Por ejemplo, los sumerios, un pueblo que vivió hace 6000 años en la antigua Mesopotamia, en las planicies aluviales de los ríos Tigris y Éufrates (hoy el sur de Irak), tuvieron que soportar un clima cálido y seco. Para combatir esta inhóspita meteorología, por las noticias que nos llegan de los arqueólogos, los edificios de las ciudades sumerias se construían con gruesos muros y ventanas pequeñas, de forma que los interiores de las casas permanecían frescos. Por lo demás, utilizaban materiales como el adobe, que absorbe el calor durante el día y lo libera durante la noche. Pequeños patios interiores facilitaban la ventilación. Al mismo tiempo, los edificios se situaban en contigüidad, de forma que se expusieran lo mínimo posible al ardiente Sol, y las calles estrechas proporcionaban la benigna sombra que aprovechaban los pobladores para caminar por la ciudad.
En realidad esta estrategia urbanística fue empleada por numerosos pueblos después de los sumerios (y probablemente antes). Los arquitectos de la antigua Roma, por ejemplo, recomendaban estrechar las calles para reducir las temperaturas vespertinas. Y los antiguos egipcios llevaban a cabo la construcción de sus casas con adobe y también proyectaban las calles para que fueran estrechas. Sin embargo, los egipcios aportaron una nueva tecnología para enfriar los edificios, la llamada malqaf. Consistía en una prolongación parcial del tejado de las casas, orientada hacia los vientos dominantes, para dirigirlos al interior. Se trataba de una forma primitiva de lo que en Irán y otros lugares de Oriente Medio y Asia Central adoptó una forma más sofisticada: los captadores de viento que todavía se utilizan hoy.
En otros continentes se desarrollaron estrategias distintas para vivir, o sobrevivir a los climas extremadamente cálidos y secos. Los indios pueblo, en el suroeste de Estados Unidos, utilizaban ventanas pequeñas, materiales como el adobe y la roca, y realizaban el diseño de los edificios con muros compartidos para evitar la irrupción del calor. También se preocuparon por el curso del astro rey y la orientación de las casas. De hecho, los indios pueblo realizaron la construcción de sus ciudades bajo salientes de acantilados orientados al sur, de forma que permanecieran a la sombra y se mantuvieran frescos en verano y, sin embargo, recibieran la luz de un Sol oblicuo durante el invierno.
En otro tiempo y espacio, es decir, en las geografías áridas del norte de África y el sur de España, allá por el siglo VII y siguientes, la arquitectura de los califatos musulmanes incorporaba métodos para la recogida de agua de lluvia. Después, se hacía recircular para refrescar los espacios interiores y regar los jardines que proporcionaban sombras y mitigaban igualmente el calor.
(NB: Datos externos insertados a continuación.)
(** The same beacon, heard [k] times. *)
Fixpoint hear (k : nat) (n : net) (m : list Z) (id : nat) (rssi rstamp : Z) : res net :=
  match k with
  | O => Ok n
  | S k => let* n := ieee80211_recv_mgmt_beacon dev queued n m id IEEE80211_FC0_SUBTYPE_BEACON rssi rstamp in hear k n m id rssi rstamp
  end.
(** A beacon that says what the station has noted changes no flag. *)
Lemma hear_again k n id ni m sp rates ssid nc rssi rstamp :
  joined n id ni -> bcn_parse n m = go (sp, rates, ssid, nc) -> ni_erp ni = sp_erp sp -> slot_differs (ni_capinfo ni) (sp_capinfo sp) = false ->
  exists n' ni', hear k n m id rssi rstamp = Ok n' /\ joined n' id ni' /\ ni_erp ni' = sp_erp sp /\ protects n' = protects n /\ short_slot n' = short_slot n.
Proof.
  revert n ni nc. induction k as [|k IH]; intros n ni nc J Ep He Hs; [by exists n, ni|].
  destruct (beacon_joined dev queued n id ni m sp rates ssid nc IEEE80211_FC0_SUBTYPE_BEACON rssi rstamp J Ep) as (n1 & ni1 & E & J1 & V & _ & R1 & D1 & P1 & S1).
  cbn [hear]. rewrite E. cbn [res_bind]. rewrite He, Z.eqb_refl in P1. rewrite Hs in D1, S1.
  destruct (bcn_parse_view n n1 m sp rates ssid nc V Ep) as [_ (nc1 & Ep1 & _)].
  destruct (IH n1 ni1 nc1 J1 Ep1 R1 ltac:(by rewrite D1)) as (n2 & ni2 & E2 & J2 & R2 & P2 & S2). exists n2, ni2. by rewrite P2, S2.
Qed.
End Stale.

(** C38. When an access point changes its protection state, an associated station
    takes over the state announced before the change, and keeps it however
    often the new one is announced: protection of 802.11g frames that is
    switched on is switched off.  The same holds for the slot time. *)
Theorem beacon_applies_old_state dev queued k n id ni m sp rates ssid nc rssi rstamp :
  joined n id ni -> bcn_parse n m = go (sp, rates, ssid, nc) ->
  ni_erp ni <> sp_erp sp -> slot_differs (ni_capinfo ni) (sp_capinfo sp) = true ->
  exists n' ni', hear dev queued (S k) n m id rssi rstamp = Ok n' /\ joined n' id ni' /\ ni_erp ni' = sp_erp sp /\
    protects n' = (ic_curmode n =? IEEE80211_MODE_11G) && has_flag (ni_erp ni) IEEE80211_ERP_USE_PROTECTION /\
    short_slot n' = (ic_curmode n =? IEEE80211_MODE_11A) || has_flag (ni_capinfo ni) IEEE80211_CAPINFO_SHORT_SLOTTIME.
Proof.
  intros J Ep He Hs.
  destruct (beacon_joined dev queued n id ni m sp rates ssid nc IEEE80211_FC0_SUBTYPE_BEACON rssi rstamp J Ep) as (n1 & ni1 & E & J1 & V & _ & R1 & D1 & P1 & S1).
  cbn [hear]. rewrite E. cbn [res_bind]. rewrite (proj2 (Z.eqb_neq _ _) He) in P1. rewrite Hs in D1, S1.
  destruct (bcn_parse_view n n1 m sp rates ssid nc V Ep) as [_ (nc1 & Ep1 & _)].
  destruct (hear_again dev queued k n1 id ni1 m sp rates ssid nc1 rssi rstamp J1 Ep1 R1) as (n2 & ni2 & E2 & J2 & R2 & P2 & S2).
  { rewrite D1. unfold slot_differs. by rewrite Z.lxor_nilpotent. }
  exists n2, ni2. by rewrite P2, S2, P1, S1.
Qed.

(** ** Examples *)

(** A station that may use all channels, tuned to the one of [sending_ap] and in
    802.11g mode; and the same one associated without protection. *)
Definition any_channel : ieee80211_conf := mkConf 0 [] (replicate 32 0xff) [] None None [] [] 0 0 1 None 100 0.
Definition listener : net :=
  match attached IEEE80211_M_STA IEEE80211_MODE_11G IEEE80211_C_SHSLOT with Ok n => set_conf n any_channel | Fault _ => sending_ap end.
Definition member : net :=
  upd listener 0%nat (fun ni => set_capinfo (set_associd ni 0xc001) IEEE80211_CAPINFO_SHORT_SLOTTIME).
Definition member_bss : ieee80211_node := default zero_node (n_nodes member !! 0%nat).
(** A beacon that asks for protection and long slots. *)
Definition protect_beacon : list Z :=
  replicate 24 0 ++ replicate 8 0 ++ [100; 0] ++ [1; 0] ++ [0; 2; 0x61; 0x62] ++ [1; 4; 2; 4; 11; 22] ++ [3; 1; 1] ++ [42; 1; 2].
Definition protect_heard : scanparams * list Z * list Z * net :=
  match bcn_parse member protect_beacon with Ok (inr h) => h | _ => (mkSp [] 0 0 0 0 0 0 0 0 None None None None None None, [], [], member) end.
Lemma beacon_applies_old_state_witness :
  exists n' ni', hear null_key_ops (fun _ _ => true) 3 member protect_beacon 0%nat 30 0 = Ok n' /\ joined n' 0%nat ni' /\ ni_erp ni' = IEEE80211_ERP_USE_PROTECTION /\
    protects n' = false /\ short_slot n' = true.
Proof.
  destruct (beacon_applies_old_state null_key_ops (fun _ _ => true) 2 member 0%nat member_bss protect_beacon protect_heard.1.1.1 protect_heard.1.1.2 protect_heard.1.2 protect_heard.2 30 0)
    as (n' & ni' & E & J & R & P & S);
    [split; by vm_compute|vm_compute; reflexivity|by vm_compute|by vm_compute|]. exists n', ni'. split; [exact E|]. split; [exact J|]. split; [exact R|]. split; [exact P|exact S].
Defined.

(** An access point with a name and a beacon interval. *)
Definition named_ap : net := upd sending_ap 0%nat (fun ni => set_essid (set_intval ni 100) [0x61; 0x62]).
Definition named_bss : ieee80211_node := default zero_node (n_nodes named_ap !! 0%nat).
Lemma named_ap_fit : net_fit named_ap.
Proof.
  split; [|by eexists _, _; split; vm_compute|done|done|by apply Nat.leb_le|by eexists].
  assert (map_Forall (fun _ ni => node_fit ni) (n_nodes named_ap)) as H; [|exact H].
  rewrite map_Forall_to_list. let l := eval vm_compute in (map_to_list (n_nodes named_ap)) in change (map_to_list (n_nodes named_ap)) with l.
  repeat constructor; done.
Qed.
Lemma named_bss_fit : node_fit named_bss.
Proof. apply (nt_nodes _ named_ap_fit 0%nat). by vm_compute. Qed.

Lemma probe_response_understood_witness :
  exists body sp rates ssid, probe_resp_body named_ap named_bss = Ok body /\ bcn_parse listener (replicate 24 0 ++ body) = go (sp, rates, ssid, listener) /\
    ssid_bytes ssid = [0x61; 0x62] /\ rates_heard rates (sp_xrates sp) = [2; 4; 11; 22] /\ sp_bintval sp = 100.
Proof.
  destruct (probe_response_understood named_ap named_bss named_bss listener (replicate 24 0))
    as (body & sp & rates & ssid & wpa & E & P & H1 & H2 & H3 & _);
    [exact named_ap_fit|exact named_bss_fit|by vm_compute|exact named_bss_fit
    |split; [split; by vm_compute|reflexivity|by vm_compute|by vm_compute]|by vm_compute|reflexivity|].
  exists body, sp, rates, ssid. split; [exact E|]. split; [exact P|]. split; [exact H1|]. split; [exact H2|exact H3].
Defined.

(** The header of a frame to that access point. *)
Definition to_named : list Z := replicate 16 0 ++ [2; 0; 0; 0; 0; 1] ++ [0; 0].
Por último, mencionaremos la arquitectura de las islas griegas, donde desde antiguo se encalan las paredes exteriores, con el resultado de un blanco perfecto, para reflejar los severos rayos solares, otra estrategia ancestral para combatir el calor.
A la vista está que, algunas de las estrategias citadas, si no todas, pueden aprovecharse hoy en las ciudades modernas para combatir el efecto de isla de calor, aunque para solucionar el calentamiento global, si es que es posible, sean necesarias otras medidas. Se trata de lecciones de historia de las que nos es dado aprender mucho. Así sea.
Fuentes: The Conversation 1, The Conversation 2, The Copernicus Programme, Nature Medicine.